If you can ever gain some altitude on Key West and you look down on Old Town you will see a lot of greenery. On the ground it can look as shaded as Elgin Lane. another form of entropy trying to restore the natural order of things:
Commodes aside, this is how  a properly antique Old Town is supposed to loo to attract  visitors. No entropy here:

A  Land Rover in Key West. With gas prices hovering around four  dollars a gallon, one US dollar per liter, one might imagine allowing an old four wheel drive gas guzzler like this to return to kits natural decomposing state.   The beauty of Key West is that you don't usually have to drive very far and even if  four wheel drive is unnecessary and the old Land Rovers are  a handful to drive, so what? Its not my cup of tea but someone obviously cherishes this rather fine example of the worlds most  rugged vehicle.Good luck finding a local mechanic though. I generally dont recommend exotic cars for people who want to live in the Lower Keys. And then my wife gets a Fiat, and loves it!
 Stump Lane looking properly key West, with everyone's ideal of a Conch cottage and a cruiser bicycle, proper wheels for this little town.
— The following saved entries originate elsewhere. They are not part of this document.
Definition _lock_capability (user_id : uuid) (capability : MarketSupportCapability)
    : M World StaffCapabilityAssignment :=
  now ← utcnow;
  take_lock (RowCapability user_id capability) ;;
  d ← get_db;
  let required := HTTPException 403 (Coded "MARKET_SUPPORT_CAPABILITY_REQUIRED" "Forbidden") in
  match capability_of d user_id capability with
  | Some assignment =>
      refuse (negb (capability_active (Some assignment) now)) required ;;
      mret assignment
  | None => raise required
  end.

Definition _require_context_capabilities (user_id : uuid) : M World unit :=
  _lock_capability user_id MARKET_SUPPORT_AUTHORIZATIONS ;;
  _lock_capability user_id MARKET_SUPPORT_LISTINGS ;;
  mret tt.

(** The capabilities of a user at an instant, each once. *)
Definition _active_capabilities (user_id : uuid) : M World (list MarketSupportCapability) :=
  now ← utcnow;
  d ← get_db;
  mret (remove_dups (sc_capability <$>
          filter (λ r, sc_user_id r = user_id ∧ capability_active (Some r) now = true)
                 (snd <$> map_to_list (staff_capabilities d)))).

Definition _require_any_capability (user_id : uuid) : M World unit :=
  l ← _active_capabilities user_id;
  refuse (bool_decide (l = [])) forbidden.

(** [GET /capabilities] *)
Definition capabilities (current_user : User) : M World (list MarketSupportCapability) :=
  require_market_support_admin current_user ;;
  _active_capabilities (u_id current_user).

(** ** Retired routes *)

Definition _reject_legacy_workspace_mutation : M World unit :=
  configuration ← gets settings;
  refuse (MARKET_SUPPORT_ENABLED configuration)
    (HTTPException 410 (Coded "MARKET_SUPPORT_LEGACY_MUTATION_RETIRED"
                          "Use an active Market Support context and the normal customer route")).

(** [create_authorization], [create_listing], [cancel_listing] and
    [revoke_authorization] start this way, whatever their bodies do. *)
Definition legacy_mutation {A} (body : User → M World A) (current_user : User) : M World A :=
  require_market_support_admin current_user ;;
  _reject_legacy_workspace_mutation ;;
  body current_user.

(** ** Granting and revoking a capability *)

Record CapabilityAssignmentCreate := MkCapabilityAssignmentCreate {
  ca_user_id : uuid;
  ca_capability : MarketSupportCapability;
  ca_reason : string;
  ca_expires_at : option datetime;
}.

(** The length is checked before blanks are stripped; [now] is when the body is
    read. *)
Definition capability_assignment_create (user_id : uuid) (capability : MarketSupportCapability) (raw_reason : string)
    (expires_at : option datetime) (now : datetime) : option CapabilityAssignmentCreate :=
  if bool_decide (3 <= String.length raw_reason <= 500)%nat
     && match expires_at with Some e => now <? e | None => true end
  then Some (MkCapabilityAssignmentCreate user_id capability (strip raw_reason) expires_at)
  else None.

(** Three blanks pass for a reason. *)
Example blank_reason :
  ca_reason <$> capability_assignment_create 19 MARKET_SUPPORT_LISTINGS "   " None 0 = Some "".
Proof. vm_compute. reflexivity. Qed.

Definition MARKET_SUPPORT_CAPABILITY_GRANTED : string := "market_support.capability_granted".
Definition MARKET_SUPPORT_CAPABILITY_REVOKED : string := "market_support.capability_revoked".
Definition MARKET_SUPPORT_CONTEXT_STARTED : string := "market_support.context_started".
Definition MARKET_SUPPORT_CONTEXT_EXITED : string := "market_support.context_exited".
Definition MARKET_SUPPORT_CONTEXT_REVOKED : string := "market_support.context_revoked".

Definition audit_capability (action : string) (a : StaffCapabilityAssignment) (reason : string) (by_user : uuid)
    : M World unit :=
  record_audit (Some by_user) action "staff_capability_assignment" (Some (sc_id a))
    (JObj [("target_user_id", JUuid (sc_user_id a));
           ("capability", JStr (MarketSupportCapability_value (sc_capability a)));
           ("reason", JStr reason)]).

(** [db.refresh] of a row that is there. *)
Definition refresh_capability (id : uuid) : M World StaffCapabilityAssignment :=
  d ← get_db;
  match staff_capabilities d !! id with
  | Some a => mret a
  | None => raise (RuntimeError (Msg "assignment is not persistent within this session"))
  end.

(** The row of a grant: a new one, or the old one renewed. *)
Definition granted (d : Database) (body : CapabilityAssignmentCreate) (by_user : uuid) (now : datetime)
    : StaffCapabilityAssignment :=
  match capability_of d (ca_user_id body) (ca_capability body) with
  | None =>
      MkStaffCapabilityAssignment (fresh_id (staff_capabilities d)) (ca_user_id body) (ca_capability body)
        (ca_reason body) by_user now (ca_expires_at body) None None None
  | Some a =>
      a <| sc_reason := ca_reason body |> <| sc_granted_by_user_id := by_user |> <| sc_granted_at := now |>
        <| sc_expires_at := ca_expires_at body |> <| sc_revoked_at := None |>
        <| sc_revoked_by_user_id := None |> <| sc_revocation_reason := None |>
  end.

Definition approved_admin (u : option User) : bool :=
  match u with
  | Some u => bool_decide (u_role u = Some ADMIN) && bool_decide (u_status u = APPROVED)
  | None => false
  end.

(** [POST /capability-assignments] *)
Definition create_capability_assignment (body : CapabilityAssignmentCreate) (current_user : User)
    : M World StaffCapabilityAssignment :=
  require_market_support_admin current_user ;;
  _require_bootstrap_operator current_user ;;
  take_lock (RowUsers [ca_user_id body]) ;;
  d ← get_db;
  refuse (negb (approved_admin (users d !! ca_user_id body)))
    (HTTPException 409 (Msg "Capability target must be an approved administrator")) ;;
  take_lock (RowCapability (ca_user_id body) (ca_capability body)) ;;
  now ← utcnow;
  let a := granted d body (u_id current_user) now in
  put_capability a ;;
  flush ;;
  audit_capability MARKET_SUPPORT_CAPABILITY_GRANTED a (ca_reason body) (u_id current_user) ;;
  commit ;;
  refresh_capability (sc_id a).

(** A context that stops being active. *)
Definition end_context (x : MarketSupportContext) (how : MarketSupportContextStatus) (ended_at : datetime)
    : MarketSupportContext :=
  x <| sx_status := how |> <| sx_ended_at := Some ended_at |> <| sx_version := sx_version x + 1 |>.

Definition context_id_le (x y : MarketSupportContext) : Prop := (sx_id x ≤ sx_id y)%N.
#[export] Instance context_id_le_dec : RelDecision context_id_le.
Proof. intros x y. unfold context_id_le. apply _. Defined.

(** The active contexts of an actor. *)
Definition is_active_of (actor : uuid) (x : MarketSupportContext) : Prop :=
  sx_actor_user_id x = actor ∧ sx_status x = CONTEXT_ACTIVE.
#[export] Instance is_active_of_dec actor x : Decision (is_active_of actor x).
Proof. unfold is_active_of. apply _. Defined.
Definition active_contexts (d : Database) (actor : uuid) : list MarketSupportContext :=
  filter (is_active_of actor) (snd <$> map_to_list (support_contexts d)).

Definition revoked (a : StaffCapabilityAssignment) (by_user : uuid) (reason : string) (now : datetime)
    : StaffCapabilityAssignment :=
  a <| sc_revoked_at := Some now |> <| sc_revoked_by_user_id := Some by_user |> <| sc_revocation_reason := Some reason |>.

Definition audit_context (action : string) (x : MarketSupportContext) (by_user : uuid) (changes : list (string * json))
    : M World unit :=
  record_audit (Some by_user) action "market_support_context" (Some (sx_id x)) (JObj changes).
(* ===== verification/SupportAccess.v ===== *)
(** * What a revocation ends

    The Market Support desk among everybody else's requests: any sequence of
    grants, revocations, contexts that are opened, read and left, requests that
    carry a context, and changes elsewhere in the market.  Contexts that have
    ended stay ended; and once a capability is revoked, its holder acts for no
    customer until it is granted again. *)

From S2P Require Import Prelude Catalog Calendar AvailabilityWindows Schema Constraints Database Scenario Policy Events Inventory Ledger Admission RequestParty SupportDesk SupportDeskSafety.
Local Open Scope Z_scope.

(** ** One visit after the other *)

(** Each request runs in a session of its own over the committed tables, at
    whatever times its clock shows; requests of the rest of the system leave
    capabilities and contexts alone. *)
Inductive desk_visit (cfg : Settings) (allowed : desk_request → Prop) (d d' : Database) : Prop :=
  | dv_request r u w :
      allowed r → users d !! u_id u = Some u → db w = d → synced w → settings w = cfg →
      d' = committed (final (run_desk r u w)) → desk_visit cfg allowed d d'
  | dv_resolve raw u w :
      db w = d → synced w → settings w = cfg →
      d' = committed (final (resolve_request_party raw u w)) → desk_visit cfg allowed d d'
  | dv_lock p w :
      db w = d → synced w → settings w = cfg →
      d' = committed (final (lock_request_party_context p w)) → desk_visit cfg allowed d d'
  | dv_elsewhere :
      sound_desk d' → staff_capabilities d' = staff_capabilities d →
      support_contexts d' = support_contexts d → desk_visit cfg allowed d d'.
(** The economic side a valid assisted order represents: side, organization,
    role and owner. *)
Definition _assisted_trade_side (t : Trade) (linked_order : Order)
    : res (option (OrderSide * uuid * UserRole * uuid)) :=
  if bool_decide (o_creation_method linked_order ≠ MARKET_SUPPORT) then Val None
  else match o_owner_user_id linked_order with
  | None => Exc support_ownership_error
  | Some owner =>
      let own_actor := bool_decide (o_created_by_actor_user_id linked_order = Some owner) in
      match o_side linked_order with
      | ASK =>
          if bool_decide (t_ask_order_id t = Some (o_id linked_order))
             && bool_decide (t_seller_id t = o_organization_id linked_order)
             && bool_decide (t_seller_user_id t = Some owner) && own_actor
          then Val (Some (ASK, t_seller_id t, SUPPLIER, owner))
          else Exc support_ownership_error
      | BID =>
          if bool_decide (t_bid_order_id t = Some (o_id linked_order))
             && bool_decide (t_buyer_id t = o_organization_id linked_order)
             && bool_decide (t_buyer_user_id t = Some owner) && own_actor
          then Val (Some (BID, t_buyer_id t, BUYER, owner))
          else Exc support_ownership_error
      end
  end.

Definition _authorize_assisted_trade_actor (t : Trade) (linked_order : option Order)
    (current_user : User) (expected_side : option OrderSide) : M World bool :=
  match linked_order with
  | None => mret false
  | Some o =>
      side ← lift (_assisted_trade_side t o);
      match side with
      | None => mret false
      | Some (support_side, organization_id, expected_role, owner_user_id) =>
          d ← get_db;
          match users d !! u_id current_user, organizations d !! organization_id with
          | Some actor, Some organization =>
              let actor_is_support_member :=
                bool_decide (u_organization_id actor = Some organization_id)
                && bool_decide (u_role actor = Some expected_role) in
              refuse (bool_decide (u_id current_user = owner_user_id))
                (HTTPException 403 (Msg "Support administrators cannot change trade lifecycle")) ;;
              if negb actor_is_support_member then mret false
              else
                refuse (match expected_side with
                        | Some s => bool_decide (support_side ≠ s) | None => false end)
                  (HTTPException 403 (Msg "Trade side is not authorized for this action")) ;;
                refuse (negb (execution_party_is_eligible d (Some actor) (Some organization)))
                  (HTTPException 409 (Msg "Trade parties are no longer execution-qualified")) ;;
                mret true
          | _, _ => raise (HTTPException 409 (Msg "Trade support ownership is no longer valid"))
          end
      end
  end.

(** [ASK] if the buyer initiated, else [BID]: the side that answers. *)
Definition counterparty_side (t : Trade) : OrderSide :=
  match t_initiated_by t with INITIATED_BY_BUYER => ASK | INITIATED_BY_SELLER => BID end.

Definition _watchlist_before_state (o : Order) : M World BeforeOrder :=
  d ← get_db;
  best ← _best_slice_price (order_market_product d o) (o_delivery_point_id o)
           (Some (o_availability_window o)) (o_side o);
  mret (MkBeforeOrder (Some (o_price_per_mt_usd o)) (Some (o_remaining_quantity_mt o))
          (Some (o_status o)) best).

(** [rebuild_live_slice_benchmarks_for_keys(db, [(order.side, ..)])] *)
Definition rebuild_order_slice (o : Order) : M World unit :=
  d ← get_db;
  rebuild_live_slice_benchmarks_for_keys
    [Some (o_side o, order_market_product d o, o_delivery_point_id o, Some (o_availability_window o))].

Definition trade_data (t : Trade) : option json := Some (JObj [("trade_id", JUuid (t_id t))]).

(** ** Hitting an order *)

Record TradeCreate := MkTradeCreate {
  tc_order_id : uuid;
  tc_expected_terms_digest : option string;
  tc_quantity_mt : decimal;
}.

(** What the request schema admits. *)
Definition trade_create_valid (p : TradeCreate) : Prop :=
  amount_within (tc_quantity_mt p) 1 (cents 100000).
(* ===== verification/TradesSafety.v ===== *)
(** * What the trade routes guarantee

    The lifecycle of a trade as a transition system over the ledger, and the
    routes of [Trades] as its implementation: who may take which step, what the
    step changes, and that nothing else happens - no partial effect, no step
    out of order, no loss of the market invariant. *)

From S2P Require Import Prelude Sha256 Catalog Calendar AvailabilityWindows Decimal Json Schema OrderTerms Constraints Delivery Database Scenario Policy Eligibility Events Commands TradeViews Watchlist Benchmarks Inventory Ledger TradeLedger Admission RequestParty Trades TradeSteps.
Local Open Scope Z_scope.

(** ** Frames of the guards *)

Lemma reads_require u : Keeps reads (require_execution_eligible_user u).
Proof. unfold require_execution_eligible_user. keeps. Qed.
Lemma reads_load_trade id b : Keeps reads (_load_trade id b).
Proof. unfold _load_trade. keeps. Qed.
Lemma reads_trade_response t v a : Keeps reads (trade_response t v a).
Proof. unfold trade_response. keeps. Qed.
#[export] Hint Resolve reads_require reads_load_trade reads_trade_response : keeps.

Lemma synced_rollback_raise {A} b e (k : M World A) :
  Keeps reads_synced k → Keeps reads_synced (rollback_raise b e k).
Proof. unfold rollback_raise. intros Hk. destruct b; [keeps|done]. Qed.
#[export] Hint Resolve synced_rollback_raise : keeps.

Lemma synced_lock_rows id : Keeps reads_synced (_lock_trade_market_rows id).
Proof.
  unfold _lock_trade_market_rows. keeps.
  apply synced_rollback_raise. keeps.
Qed.
Lemma reads_revalidate t : Keeps reads (_revalidate_trade_parties t).
Proof. unfold _revalidate_trade_parties. keeps. Qed.
Lemma reads_authorize t o u s : Keeps reads (_authorize_assisted_trade_actor t o u s).
Proof. unfold _authorize_assisted_trade_actor. keeps. Qed.
Lemma reads_lock_parties t u : Keeps reads (lock_trade_parties t u).
Proof. unfold lock_trade_parties. keeps. Qed.
#[export] Hint Resolve synced_lock_rows reads_revalidate reads_authorize reads_lock_parties : keeps.

Lemma reads_admit_confirmation t o u : Keeps reads (admit_confirmation t o u).
Proof. unfold admit_confirmation. keeps. Qed.
Lemma synced_admit_refusal t o u : Keeps reads_synced (admit_refusal t o u).
Proof. unfold admit_refusal. apply synced_rollback_raise. keeps. Qed.
Lemma reads_admit_delivery t o p u : Keeps reads (admit_delivery t o p u).
Proof. unfold admit_delivery. keeps. Qed.
Lemma reads_admit_payment t o u : Keeps reads (admit_payment t o u).
Proof. unfold admit_payment. keeps. Qed.
#[export] Hint Resolve reads_admit_confirmation synced_admit_refusal reads_admit_delivery
  reads_admit_payment : keeps.

(** ** What the guards establish *)

Lemma load_trade_ok id b w t w1 :
  _load_trade id b w = Ok t w1 → trades (db w) !! id = Some t ∧ db w1 = db w.
Proof.
  unfold _load_trade. destruct b; intros H; inv_run H; cbn in H;
    (destruct (trades _ !! id) eqn:Ht; [|discriminate]); inversion H; subst; done.
Qed.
 This is actually an old Florida louvered window  painted to look like wood. Very witty:
 These too are lovely old fashioned louvered windows with frosted glass:
 And here, behind the entropic vegetation we see a classic Bahama shutter:
 It has been hot lately as measured by my car at dusk one recent day:
 90 degrees is a bit on the hot side  for a night in Key West but I'll take it with joy compared to a place  where 70 degrees represents a hot summer day.